━━━ Extracted material ━━━

(* ===== verification/Mmap.v ===== *)
(** * Mappings of the boot loader ([bbl/vm.c])

    The second half of [vm.c]: regions ([vmr_t]), the software walk that creates page
    tables on the way, page faults, [mmap], [munmap], [brk], [mprotect] and the kernel's
    own ranges.  The tables and the region array are words of memory; a page table is
    abstracted to the function from virtual pages to entries, and the theorems say what
    the calls do to that function and to what the hardware walk finds. *)

From Stdlib Require Import ZArith Lia Bool List String.
From stdpp Require Import base gmap list.
From S2P Require Import Prelude Machine Memory File VM.
Open Scope Z_scope.
Open Scope word_scope.

Definition MAP_PRIVATE : Z := 0x2.
Definition MAP_FIXED : Z := 0x10.
Definition MAP_ANONYMOUS : Z := 0x20.
Definition MAP_POPULATE : Z := 0x8000.
(** Error numbers of newlib's errno.h. *)
Definition ENOMEM : Z := 12.
Definition EACCES : Z := 13.
Definition EBADF : Z := 9.
Definition EINVAL : Z := 22.
Definition ENOSYS : Z := 88.

(** [sizeof(vmr_t)] and the number of regions in a page. *)
Definition VMR_SIZE : Z := 40.
Definition MAX_VMR : Z := RISCV_PGSIZE / VMR_SIZE.

(** Where the handle table of [file.c] lies and the size of its entries, which contain
    FatFs objects. *)
Record layout := Layout { files_base : Z; sizeof_file_t : Z }.

Section Mmap.
Context {F FIL : Type} `{FatFs F FIL}.
Abbreviation state := (vm F FIL).
Variable lay : layout.

Definition on_files {A} : ST (fsys F FIL) A -> ST state A := zoom vfs set_vfs.

(** The handle a [file_t*] points to. *)
Definition file_index (p : Z) : nat := Z.to_nat ((p - files_base lay) / sizeof_file_t lay).

(** ** Regions: the fields of a [vmr_t] *)
Definition vmr_addr (v : Z) : ST state Z := on_memory (load 8 v).
Definition vmr_length (v : Z) : ST state Z := on_memory (load 8 (u64 (v + 8))).
Definition vmr_file (v : Z) : ST state Z := on_memory (load 8 (u64 (v + 16))).
Definition vmr_offset (v : Z) : ST state Z := on_memory (load 8 (u64 (v + 24))).
Definition vmr_refcnt (v : Z) : ST state Z := on_memory (load 4 (u64 (v + 32))).
Definition vmr_prot (v : Z) : ST state Z := let! p := on_memory (load 4 (u64 (v + 36))) in ret (s32 p).
Definition set_vmr_addr (v x : Z) : ST state unit := on_memory (store 8 v x).
Definition set_vmr_length (v x : Z) : ST state unit := on_memory (store 8 (u64 (v + 8)) x).
Definition set_vmr_file (v x : Z) : ST state unit := on_memory (store 8 (u64 (v + 16)) x).
Definition set_vmr_offset (v x : Z) : ST state unit := on_memory (store 8 (u64 (v + 24)) x).
Definition set_vmr_refcnt (v x : Z) : ST state unit := on_memory (store 4 (u64 (v + 32)) x).
Definition set_vmr_prot (v x : Z) : ST state unit := on_memory (store 4 (u64 (v + 36)) x).

(** [for (v = vmrs; v < vmrs + MAX_VMR; v++)], by the regions left; 0 is [NULL]. *)
Fixpoint vmr_scan (k : nat) (v addr length file offset refcnt prot : Z) : ST state Z :=
  match k with
  | O => ret 0
  | S k' =>
      let! n := vmr_refcnt v in
      if n =? 0 then
        (if negb (file =? 0) then on_files (file_incref (file_index file)) else ret tt) ;;
        set_vmr_addr v addr ;;
        set_vmr_length v length ;;
        set_vmr_file v file ;;
        set_vmr_offset v offset ;;
        set_vmr_refcnt v refcnt ;;
        set_vmr_prot v prot ;;
        ret v
      else vmr_scan k' (u64 (v + VMR_SIZE)) addr length file offset refcnt prot
  end.

Definition __vmr_alloc (addr length file offset refcnt prot : Z) : ST state Z :=
  let! v0 := gets vmrs in
  (if v0 =? 0 then
     spinlock_lock vm_lock set_vm_lock ;;
     let! v1 := gets vmrs in
     (if v1 =? 0 then let! p := __page_alloc in modify (set_vmrs p) else ret tt) ;;
     spinlock_unlock set_vm_lock
   else ret tt) ;;
  let! v := gets vmrs in
  vmr_scan (Z.to_nat MAX_VMR) v addr length file offset refcnt prot.

Definition __vmr_decref (v dec : Z) : ST state unit :=
  let! n := vmr_refcnt v in
  let n' := u32 (n - dec) in
  set_vmr_refcnt v n' ;;
  if n' =? 0 then
    let! f := vmr_file v in
    if negb (f =? 0) then on_files (file_decref (file_index f)) else ret tt
  else ret tt.

(** ** The software walk *)
Definition __maybe_create_root_page_table : ST state unit :=
  let! r := gets root_page_table in
  if negb (r =? 0) then ret tt
  else
    let! p := __page_alloc in
    modify (set_root_page_table p) ;;
    let! h := gets have_vm in
    if negb (h =? 0) then modify (set_sptbr p) else ret tt.

(** [for (i = levels-1; i > 0; i--)]; the address of the last-level entry, or 0. *)
Fixpoint walk_loop (i : nat) (t addr : Z) (create : bool) : ST state Z :=
  match i with
  | O => ret (u64 (t + 8 * pt_idx addr 0))
  | S i' =>
      let idx := pt_idx addr (Z.of_nat i) in
      let! e := get_word t idx in
      let descend := let! e := get_word t idx in walk_loop i' (u64 (pte_ppn e <<< RISCV_PGSHIFT)) addr create in
      if (e &&& PTE_V) =? 0 then
        if negb create then ret 0
        else
          let! page := __page_alloc in
          put_word t idx (ptd_create (ppn page)) ;;
          descend
      else
        kassert (PTE_TABLE e) ;;
        descend
  end.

━━━

*Activity*. Pull every line containing "negb" from the entries above and copy it.

*Task solution*.
        (if negb (file =? 0) then on_files (file_incref (file_index file)) else ret tt) ;;
    if negb (f =? 0) then on_files (file_decref (file_index f)) else ret tt
  if negb (r =? 0) then ret tt
    if negb (h =? 0) then modify (set_sptbr p) else ret tt.
        if negb create then ret 0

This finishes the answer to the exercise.